Thesis #20 – A single pharmaceutical or nutritional substance will never cure aging, for aging is not a simple physiological disease or dysfunction, but the de-tuning of adaptation with adult age.
The quest for a substance that might arrest aging, or even reverse it, has been perennial. We have myths and records of this quest from both Eastern and Western Eurasian civilizations. Fountains of youth, philosopher’s stones, magic fruit or herbs that sustain youth, fortunate climes in which healthy centenarians live, they are all to be found in the written records of the great civilizations.
And these hopes and fables are still with us. The biotech company Geron was founded on the reductionist premise that determining how to give our somatic cells the capacity to remain “young” and proliferative would “cure the disease of aging.” Their focus was on the telomeres that are the caps to our chromosomes. As human cells divide under glass in laboratories where they can be kept alive outside of our bodies, their telomeres progressively shorten. When this shortening has largely eroded the telomeric caps, cell division slows and comes to a stop. Using this idea to “cure aging” is a bit more complex than a fountain of youth or the philosopher’s stone, but similar in its mythic aspirations.

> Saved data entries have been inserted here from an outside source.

(* ===== verification/BlobFacts.v ===== *)
(** Facts of blobs: the bytes that are written for a blob, and that they read back. *)

From S2P Require Import Prelude Text DiskBtrees FileBytes BufferedWriters BufferedWriterFacts Blobs.
Local Open Scope Z_scope.

(** ** The bytes of a blob *)

Definition header_bytes (high_bit_mask len : Z) : bytes :=
  match be_bytes 4 len with first :: rest => Z.lor first high_bit_mask :: rest | [] => [] end.

Definition blob_bytes `{Zstd} (algorithm : ImageCompressionAlgorithm) (src : bytes) : bytes :=
  if blen src <? 128 then blen src :: src
  else let '(high_bit_mask, data, _) := BlobWriter.compress src algorithm in header_bytes high_bit_mask (blen data) ++ data.

(** The data of a blob with the compression that its header says. *)
Definition unpack `{Zstd} (bits : Z) (data : bytes) : option bytes :=
  if bits =? BYTE_UNCOMPRESSED then Some data else if bits =? BYTE_ZSTD then zstd_decode data else None.

Lemma be_bytes_4 n : 0 ≤ n < 2 ^ 28 → ∃ f x y z, be_bytes 4 n = [f; x; y; z] ∧ 0 ≤ f < 16 ∧ be_val [f; x; y; z] = n.
Proof.
  intros Hn. assert (be_val (be_bytes 4 n) = n) as Hv by (apply be_val_be_bytes; unfold in_u; cbn in *; lia).
  exists (n / 2 ^ 24 mod 256), (n / 2 ^ 16 mod 256), (n / 2 ^ 8 mod 256), (n / 2 ^ 0 mod 256). split; [done|]. split; [|done].
  assert (0 ≤ n / 2 ^ 24 < 16) by (split; [apply Z.div_pos; lia|apply Z.div_lt_upper_bound; lia]). rewrite Z.mod_small by lia. done.
Qed.

(** The four low bits and the four high bits of the first byte. *)
Lemma first_byte f m : 0 ≤ f < 16 → m = BYTE_UNCOMPRESSED ∨ m = BYTE_ZSTD →
  Z.land f 0xf0 = 0 ∧ 0x80 ≤ Z.lor f m < 256 ∧ Z.land (Z.lor f m) LEN_COMPRESSION_BIT_MASK = m ∧ Z.land (Z.lor f m) (0xff - LEN_COMPRESSION_BIT_MASK) = f.
Proof.
  intros Hf Hm. assert (f ∈ seqZ 0 16) as Hin by (apply elem_of_seqZ; lia).
  assert (Forall (λ f, ∀ m, m = BYTE_UNCOMPRESSED ∨ m = BYTE_ZSTD →
    Z.land f 0xf0 = 0 ∧ 0x80 ≤ Z.lor f m < 256 ∧ Z.land (Z.lor f m) LEN_COMPRESSION_BIT_MASK = m ∧ Z.land (Z.lor f m) (0xff - LEN_COMPRESSION_BIT_MASK) = f) (seqZ 0 16)) as Hall.
  { change (seqZ 0 16) with [0; 1; 2; 3; 4; 5; 6; 7; 8; 9; 10; 11; 12; 13; 14; 15].
    repeat (constructor; [intros m0 [-> | ->]; vm_compute; intuition congruence|]). constructor. }
  rewrite Forall_forall in Hall. by apply Hall.
Qed.

Section blobs.
Context `{ZstdLaws}.

Lemma compress_mask src alg : let '(m, data, _) := BlobWriter.compress src alg in
  (m = BYTE_UNCOMPRESSED ∨ m = BYTE_ZSTD) ∧ blen data ≤ blen src ∧ unpack m data = Some src.
Proof.
  unfold BlobWriter.compress. destruct alg as [|level]; [split_and!; [by left|done|done]|].
  destruct (Z.ltb_spec (blen (zstd_encode level src)) (blen src)); split_and!; [by right|lia|apply zstd_roundtrip|by left|done|done].
Qed.

Lemma blob_bytes_large src alg : 128 ≤ blen src ≤ MAX_SUPPORTED_BLOB_LEN → ∃ m data f x y z,
  BlobWriter.compress src alg = (m, data, (BlobWriter.compress src alg).2) ∧ be_bytes 4 (blen data) = [f; x; y; z] ∧ 0 ≤ f < 16 ∧ be_val [f; x; y; z] = blen data ∧
  (m = BYTE_UNCOMPRESSED ∨ m = BYTE_ZSTD) ∧ unpack m data = Some src ∧ blob_bytes alg src = (Z.lor f m :: [x; y; z]) ++ data.
Proof.
  intros Hs. unfold blob_bytes. rewrite (proj2 (Z.ltb_ge _ _)) by lia. pose proof (compress_mask src alg) as Hc.
  destruct (BlobWriter.compress src alg) as [[m data] info]. destruct Hc as (Hm & Hd & Hu). pose proof (blen_nonneg data). unfold MAX_SUPPORTED_BLOB_LEN in Hs.
  destruct (be_bytes_4 (blen data)) as (f & x & y & z & E & Hf & Hv); [lia|]. exists m, data, f, x, y, z. split_and!; [done|done|lia|lia|done|done|done|].
  unfold header_bytes. by rewrite E.
Qed.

Amazingly, in the 1990s, it proved possible to engineer human cells that produced enough telomerase to refurbish telomeres. The result, as the founders of Geron had hoped, was that these cells could proliferate indefinitely in human cells cultured under glass, with none of the slowing proliferation that was interpreted as “cell aging” for the last third of the 20th Century.
Geron’s attention then turned to identifying substances that might keep telomerase activated in the somatic cells of our bodies. And such substances have been found. For example, a component of the Chinese herb astragalus called “TA-65” is known to foster telomerase activity. TA-65 is now being marketed as a telomerase activator by a company called TA Sciences for use as a nutritional supplement to stave off aging, rather than a drug for a specific medical condition. There have been some promising clinical results from a double-blind placebo-controlled study of the effects of TA-65. Oprah Winfrey has been quoted as saying, “I want longer telomeres.” So is this the long-sought fountain of youth?

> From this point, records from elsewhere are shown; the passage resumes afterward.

Definition search_adds (ks : KeySpace) (F F' : Fringe) : Prop :=
  (∀ id k, compactable k → in_fringe F' id k ↔
     in_fringe F id k ∨ mem ks k ∧ ∃ r, LayerMap.search k c lm = Ok (Some r) ∧ id = visit_id lm c r) ∧
  (∀ id k, in_fringe F' id k → in_fringe F id k ∨ mem ks k) ∧
  (∀ id, id ∈ (LayerFringe.visit_reads F').*1 → id ∈ (LayerFringe.visit_reads F).*1 ∨
     ∃ k r, compactable k ∧ mem ks k ∧ LayerMap.search k c lm = Ok (Some r) ∧ id = visit_id lm c r).

(** The keys that are searched enter the fringe where [search] finds them. *)
Lemma add_ranges_spec ks F : Forall nonempty ks → ks_in compactable ks → fringe_wf F →
  ∃ F', LayerManager.add_ranges lm fmgr ks c F = Ok F' ∧ fringe_wf F' ∧ search_adds ks F F'.
Proof.
  revert F. induction ks as [|kr ks IH]; intros F Hne Hin HF; cbn [LayerManager.add_ranges].
  { exists F. split; [done|]. split; [done|]. unfold search_adds. setoid_rewrite mem_nil. split_and!; [tauto|tauto|by left]. }
  apply Forall_cons in Hne as [Hkr Hne], Hin as [[Hs He] Hin].
  destruct (range_search_spec lm kr c Hs He Hkr) as (found & -> & _ & Hfound & Hsearch); [by intros k Hk _; apply search_total|].
  cbn [of_loop mbind result_bind]. assert (∀ x, x ∈ hash_order found ↔ x ∈ found) as Hho by (intros x; by rewrite hash_order_perm).
  assert (∀ r acc, (r, acc) ∈ found → ∃ k, compactable k ∧ in_range kr k ∧ mem (KeySpaceAccum.to_keyspace acc) k ∧ LayerMap.search k c lm = Ok (Some r)) as Hkey.
  { intros r acc Hr. destruct (Hfound r acc Hr) as ([Hn _] & Hi & Hnil & Hsub). destruct (KeySpaceAccum.to_keyspace acc) as [|q l] eqn:Eacc; [done|].
    apply Forall_cons in Hn as [Hq _], Hi as [[Hq1 _] _]. pose proof (mem_first q l Hq) as Hm.
    pose proof (Hsub _ Hm) as Hin'. exists (r_start q). split; [exact Hq1|]. split; [exact Hin'|]. split; [exact Hm|].
    apply (Hsearch _ _ Hq1 Hin'). exists acc. rewrite Eacc. split; [exact Hr|exact Hm]. }
  destruct (add_results_spec (hash_order found) F HF) as (F1 & -> & HF1 & Hmem1 & Hids1).
  { intros r acc Hr%Hho. destruct (Hfound r acc Hr) as ([Hn _] & Hi & _). split; [done|]. split; [done|].
    destruct (Hkey r acc Hr) as (k & Hk & _ & _ & Es). by apply (upgrade_found k). }
  cbn [mbind result_bind]. destruct (IH F1 Hne Hin HF1) as (F' & E & HF' & Hmem' & Hsub' & Hids'). exists F'. split; [done|]. split; [done|].
  split; [|split].
  - intros id k Hk. rewrite Hmem', Hmem1, mem_cons by done. split.
    + intros [[?|(r & acc & Hr%Hho & Hka & ->)]|[Hm Hr]]; [by left| |right; split; [by right|done]].
      right. destruct (Hfound r acc Hr) as (_ & _ & _ & Hsub). split; [left; by apply Hsub|]. exists r. split; [|done].
      apply Hsearch; [done|by apply Hsub|by exists acc].
    + intros [?|[[Hkr'|Hm] (r & Es & ->)]]; [left; by left| |right; split; [done|by exists r]].
      left. right. destruct (proj2 (Hsearch k r Hk Hkr') Es) as (acc & Hr & Hka). exists r, acc. by rewrite Hho.
  - intros id k Hf. setoid_rewrite mem_cons. destruct (Hsub' id k Hf) as [Hf1|?]; [|tauto]. apply Hmem1 in Hf1 as [?|(r & acc & Hr%Hho & Hka & ->)]; [tauto|].
    destruct (Hfound r acc Hr) as (_ & _ & _ & Hsub). specialize (Hsub k Hka). tauto.
  - intros id [[?|(r & acc & Hr%Hho & ->)]%Hids1|(k & r & Hk & Hm & Es & ->)]%Hids'; [by left| |].
    + right. destruct (Hkey r acc Hr) as (k & Hk & Hkr' & _ & Es). exists k, r. rewrite mem_cons. tauto.
    + right. exists k, r. rewrite mem_cons. tauto.
Qed.
End search.
End timeline.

Telomerase activation exemplifies many of the difficulties with “solving the problem of aging” using the tools of molecular and cell biology. Malignant tumors have higher levels of telomerase activation, in most cases, than our normal somatic cells. This makes sense, in that cancer cells have relatively unbridled proliferation. Thus the problem for telomerase activation is that it is not necessarily good to have cells in our bodies with uncontrolled proliferation. Rather, the human body has multiple mechanisms, including telomere shortening, which actively forestall such cell proliferation.
More cell proliferation in our bodies is a double-edged sword. It would provide more cells with which to repair tissue damage, but it might put more of our cells on the road to becoming malignant. Finely tuned to target just those cells which would be most beneficial to keep proliferating, telomerase activation might be a useful therapy. But it is unlikely to alleviate all the things that go wrong in our bodies. And turning on cell proliferation generally might actually shorten life, by fostering cancer.